Strut-nip...the 90 best albums of the 90s
The_Hook_Up
8,182 Posts
meh...some great under-the-radar inclusions like the Grifters, but otherwise, the absence of albums like Sleep "Jerusalem", Mercury Rev "Yerself Is Steam", any Melvins LP, Built to Spill's lame-asses getting more than one entry and Bjork not in the top 20 makes it more than a little suspect IMO.
http://www.pastemagazine.com/blogs/lists/2012/02/the-90-best-albums-of-the-1990s.html
http://www.pastemagazine.com/blogs/lists/2012/02/the-90-best-albums-of-the-1990s.html
Comments
Wasn't expecting much but fully lost the will to even maintain disappointment when I saw Moby at number 33.
I admire their insistence on trying to average one rap album per page while at the same time choosing quite possibly the worst cross section of rap releases I've ever seen in a best releases from a decade. Fair enough they may not be familiar with some of the more underground releases but they really still think that Lauren Hill is the best rap album of the nineties? And no Gangsta Rap of any kind, even Dre or Snoop?
Also..........
Arrested Development
The whole idea that gangsta rap categorically isn't worthy of making the list is trash.
Trying to rank Nevermind anywhere but in the top spot is garbage.
Dummy not being in at least the top10 is rubbish.
Endtroducing is in no way better than Illmatic. Neither is Things Fall Apart.
And no Soundgarden???
What sort of limp wrist wrote this?
Harvey, just let loose on this. Arrested Development: proto-Z-Ro
92 was a year after Geto Boys blew up. And 2 Live Crew came before Geto Boys. Look at the later rise of Southern rap to mainsream domination in the 2000's and you'll find more similarities between Geto Boys and 2 Live Crew than you will Arrested Development.
This was also pretty rich, on Massive Attacks' Mezzanine: "The reigning kings of Trip Hop took a sharp turn from their bouncy dance-hall anthems."
Bouncy dance-hall anthems? I don't think so.
The next article - artists' recipes - was pretty cool though.

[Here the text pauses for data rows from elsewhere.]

(* ===== verification/V2Spec.v ===== *)
(** * What the version 2 store promises

    The store as a map from paths, lists of names, to what is at them, with
    the index of the last change.  [v_step] is the meaning of each operation
    on this map: when it is refused and how, what it returns, and the map
    afterwards. *)

From S2P Require Import Prelude Proto OrderedMap GoPath TTLHeap V2Event WatcherHub V2Store.

Record anode := mkANode { a_dir : bool; a_value : str; a_created : Z; a_modified : Z; a_expire : Z }.
#[global] Instance anode_eta : Eta anode := fun x => mkANode (a_dir x) (a_value x) (a_created x) (a_modified x) (a_expire x).

Abbreviation vtree := (gmap (list str) anode).

Record vstore := mkVStore { v_tree : vtree; v_index : Z; v_readonly : gset str }.

(** ** Looking up *)

(** Why there is nothing at [pre ++ p], if so: the first missing name is below
    a directory or below a file. *)
Fixpoint missing (t : vtree) (index : Z) (pre p : list str) : option Error :=
  match p with
  | [] => None
  | name :: p' =>
      if t !! (pre ++ [name]) then missing t index (pre ++ [name]) p'
      else Some (match t !! pre with
                 | Some (mkANode false _ _ _ _) => NewError EcodeNotDir (render pre) index
                 | _ => NewError EcodeKeyNotFound (render (pre ++ [name])) index
                 end)
  end.

Definition v_find (st : vstore) (p : list str) : anode + Error :=
  match v_tree st !! p, missing (v_tree st) (v_index st) [] p with
  | Some x, _ => inl x
  | None, Some err => inr err
  | None, None => inr (NewError EcodeKeyNotFound (render p) (v_index st))
  end.

(** ** What is shown of a node *)

Definition ttl_shown (expire now : Z) : option Z * Z :=
  if expire =? 0 then (None, 0)
  else
    let d := Z.max (-9223372036854775808) (Z.min 9223372036854775807 (expire - now)) in
    (Some expire, if 0 <? Z.rem d second then Z.quot d second + 1 else Z.quot d second).

Definition show_at (key : str) (x : anode) (now : Z) : NodeExtern :=
  let '(expiration, ttl) := ttl_shown (a_expire x) now in
  mkNodeExtern key (if a_dir x then None else Some (a_value x)) (a_dir x) expiration ttl [] (a_modified x) (a_created x).

Definition show (p : list str) (x : anode) (now : Z) : NodeExtern := show_at (render p) x now.

(** ** Changing *)

Definition proper_prefixes (p : list str) : list (list str) := (fun i => take i p) <$> seq 0 (length p).

(** The file in the way of a node at [p]. *)
Definition file_above (t : vtree) (p : list str) : option (list str) :=
  head (filter (fun q => a_dir <$> t !! q = Some false) (proper_prefixes p)).

(** The directories above [p], made if they are not there. *)
Definition mkdirs (t : vtree) (p : list str) (index : Z) : vtree :=
  t ∪ list_to_map ((fun q => (q, mkANode true [] index index 0)) <$> proper_prefixes p).

Definition v_insert (st : vstore) (p : list str) (x : anode) : vstore :=
  mkVStore (<[p := x]> (mkdirs (v_tree st) p (v_index st + 1))) (v_index st + 1) (v_readonly st).

Definition effective_expire (t : Z) : Z := if t <? minExpireTime then 0 else t.

Definition v_create (st : vstore) (p : list str) (dir : bool) (value : str) (replace : bool) (expire : Z) (action : Action) (now : Z)
    : vstore * (Event + Error) :=
  let index := v_index st in
  if decide (render p ∈ v_readonly st) then (st, inr (NewError EcodeRootROnly [slash] index)) else
  match file_above (v_tree st) p with
  | Some q => (st, inr (NewError EcodeNotDir (render q) index))
  | None =>
      match v_tree st !! p with
      | Some old =>
          if replace then
            if a_dir old then (st, inr (NewError EcodeNotFile (render p) index))
            else
              let x := mkANode dir (if dir then [] else value) (index + 1) (index + 1) (effective_expire expire) in
              (v_insert st p x, inl (mkEvent action (show p x now) (Some (show p old now)) 0 false))
          else (st, inr (NewError EcodeNodeExist (render p) index))
      | None =>
          let x := mkANode dir (if dir then [] else value) (index + 1) (index + 1) (effective_expire expire) in
          (v_insert st p x, inl (mkEvent action (show p x now) None 0 false))
      end
  end.

Definition v_put (st : vstore) (p : list str) (x : anode) : vstore :=
  mkVStore (<[p := x]> (v_tree st)) (v_index st + 1) (v_readonly st).

Definition v_cut (st : vstore) (p : list str) : vstore :=
  mkVStore (filter (fun y => ~ p `prefix_of` y.1) (v_tree st)) (v_index st + 1) (v_readonly st).

(** The prefix of [p] is empty: nothing is below it. *)
Definition has_children (t : vtree) (p : list str) : bool :=
  negb (bool_decide (filter (fun y => p `prefix_of` y.1 /\ y.1 <> p) t = ∅)).

Definition v_compare (x : anode) (prevValue : str) (prevIndex : Z) : option str :=
  let index := (prevIndex =? 0) || (a_modified x =? prevIndex) in
  let value := bool_decide (prevValue = []) || bool_decide (a_value x = prevValue) in
  let ci := bytes "[" ++ FormatUint prevIndex ++ bytes " != " ++ FormatUint (a_modified x) ++ bytes "]" in
  let cv := bytes "[" ++ prevValue ++ bytes " != " ++ a_value x ++ bytes "]" in
  match value, index with
  | true, true => None
  | true, false => Some ci
  | false, true => Some cv
  | false, false => Some (cv ++ bytes " " ++ ci)
  end.

(** ** The operations *)

Inductive vop :=
| OpCreate (path : str) (dir : bool) (value : str) (unique : bool) (opts : TTLOptionSet)
| OpSet (path : str) (dir : bool) (value : str) (opts : TTLOptionSet)
| OpUpdate (path value : str) (opts : TTLOptionSet)
| OpCompareAndSwap (path prevValue : str) (prevIndex : Z) (value : str) (opts : TTLOptionSet)
| OpDelete (path : str) (dir recursive : bool)
| OpCompareAndDelete (path prevValue : str) (prevIndex : Z).

Definition v_step (st : vstore) (o : vop) (now : Z) : vstore * (Event + Error) :=
  let index := v_index st in
  match o with
  | OpCreate path dir value unique opts =>
      let p := names_of (if unique then path ++ slash :: Sprintf_020s (FormatUint (index + 1)) else path) in
      match v_create st p dir value false (o_ExpireTime opts) ActCreate now with
      | (st', inl e) => (st', inl (e <| ev_EtcdIndex := index + 1 |>))
      | r => r
      end
  | OpSet path dir value opts =>
      let p := names_of path in
      match v_find st p with
      | inl old =>
          match v_create st p dir (if o_Refresh opts then a_value old else value) true (o_ExpireTime opts) ActSet now with
          | (st', inl e) =>
              (st', inl (mkEvent (ev_Action e) (ev_Node e) (Some (show_at path old now)) (index + 1) (o_Refresh opts)))
          | r => r
          end
      | inr err =>
          if negb (ErrorCode err =? EcodeKeyNotFound) || o_Refresh opts then (st, inr err)
          else
            match v_create st p dir value true (o_ExpireTime opts) ActSet now with
            | (st', inl e) => (st', inl (e <| ev_EtcdIndex := index + 1 |>))
            | r => r
            end
      end
  | OpUpdate path value opts =>
      let p := names_of path in
      if decide (render p ∈ v_readonly st) then (st, inr (NewError EcodeRootROnly [slash] index)) else
      match v_find st p with
      | inr err => (st, inr err)
      | inl old =>
          if a_dir old && negb (bool_decide (value = [])) then (st, inr (NewError EcodeNotFile (render p) index)) else
          let x := if a_dir old then old
                   else mkANode false (if o_Refresh opts then a_value old else value) (a_created old) (index + 1) (a_expire old) in
          let x := x <| a_expire := o_ExpireTime opts |> in
          (v_put st p x,
           inl (mkEvent ActUpdate ((show p x now) <| ne_ModifiedIndex := index + 1 |>) (Some (show p old now)) (index + 1) (o_Refresh opts)))
      end
  | OpCompareAndSwap path prevValue prevIndex value opts =>
      let p := names_of path in
      if decide (render p ∈ v_readonly st) then (st, inr (NewError EcodeRootROnly [slash] index)) else
      match v_find st p with
      | inr err => (st, inr err)
      | inl old =>
          if a_dir old then (st, inr (NewError EcodeNotFile (render p) index)) else
          match v_compare old prevValue prevIndex with
          | Some cause => (st, inr (NewError EcodeTestFailed cause index))
          | None =>
              let x := mkANode false (if o_Refresh opts then a_value old else value) (a_created old) (index + 1) (o_ExpireTime opts) in
              (v_put st p x, inl (mkEvent ActCompareAndSwap (show p x now) (Some (show p old now)) (index + 1) (o_Refresh opts)))
          end
      end
  | OpDelete path dir recursive =>
      let p := names_of path in
      if decide (render p ∈ v_readonly st) then (st, inr (NewError EcodeRootROnly [slash] index)) else
      match v_find st p with
      | inr err => (st, inr err)
      | inl old =>
          if a_dir old && negb (dir || recursive) then (st, inr (NewError EcodeNotFile (render p) index))
          else if a_dir old && has_children (v_tree st) p && negb recursive then (st, inr (NewError EcodeDirNotEmpty (render p) index))
          else
            (v_cut st p,
             inl (mkEvent ActDelete (mkNodeExtern (render p) None (a_dir old) None 0 [] (index + 1) (a_created old))
                    (Some (show p old now)) (index + 1) false))
      end
  | OpCompareAndDelete path prevValue prevIndex =>
      let p := names_of path in
      match v_find st p with
      | inr err => (st, inr err)
      | inl old =>
          if a_dir old then (st, inr (NewError EcodeNotFile (render p) index)) else
          match v_compare old prevValue prevIndex with
          | Some cause => (st, inr (NewError EcodeTestFailed cause index))
          | None =>
              (v_cut st p,
               inl (mkEvent ActCompareAndDelete (mkNodeExtern (render p) None false None 0 [] (index + 1) (a_created old))
                      (Some (show p old now)) (index + 1) false))
          end
      end
  end.

(** The operation of the store that each stands for. *)
Definition do_op (range : gmap str Z -> list (str * Z)) (s : store) (o : vop) (now : Z) : outcome (store * (Event + Error)) :=
  match o with
  | OpCreate path dir value unique opts => Create range s path dir value unique opts now
  | OpSet path dir value opts => Set_ range s path dir value opts now
  | OpUpdate path value opts => Update range s path value opts now
  | OpCompareAndSwap path prevValue prevIndex value opts => CompareAndSwap range s path prevValue prevIndex value opts now
  | OpDelete path dir recursive => Delete range s path dir recursive now
  | OpCompareAndDelete path prevValue prevIndex => CompareAndDelete range s path prevValue prevIndex now
  end.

This Nappy Roots song jams...
its the "don't say anything bad about anyone, just ignore them, passive-aggressive mindset" combined with a "everybody gets a trophy, my opinion is valid, blog culture" is recipe for mediocre insight into mediocre music. Yay.
WTF is going on???
Built To Spill - URGH.
(I'd never heard of this band before they did a mammoth support-set at a Dinosaur Jr gig i was at a couple of years ago. I couldn't understand the idolatry in that venue because to me they sounded and looked hammy as f*ck. Drank so much to get through it that in the end I couldn't concentrate on the main event.
Failure.)
Those are reasonable points you and DustedDon are making, broadly speaking. But where does "everything sucks" journalism fit in with all that? Because I think there's a far greater proliferation of that than anything else in "traditional" music criticism these days. Trashing something for fun isn't difficult - any idiot can do it, and they often do. But as a reader, a music fan and an occasional writer, I would much prefer to read an enthusiast talking about why he or she thinks this record I've never heard or that band I know nothing about is amazing, or someone trying to identify greatness and build a convincing case for it. I'm all for setting the dogs on things that promise lots and fail to deliver, but another piece on how Nickelback/Creed/Limp Bizkit/Kenny G/whoever sucks isn't really going to add to the sum of human understanding. Unless it's funny.
So many great albums just in '93 alone...
Im talking about how most (at least the ones I see) reviewers lean heavily in the direction of the indie rock aesthetic, they are uninformed on other forms music and have no faculty to review it, even if they like it or hate it. So then it ends up as hyperbolic praise for a handful of acts because the critics have no way to articulate why they think something fails or are worried about offending an artist (which is the case for a lot of local music reviews in the local press), so a lot music gets ignored. Not really wanting more fish in the barrell hate on bullshit like Nickel Bizkit...just more critique of the shoots but misses vareity.
No Pixies either.
In all fairness, I think all of the Pixies best records are pre-1990. But no PJ Harvey, no Beastie Boys, no Missy Elliott, no Fugazi, no Sleater-Kinney, no gangsta or heavy rock of any kind... c'mon.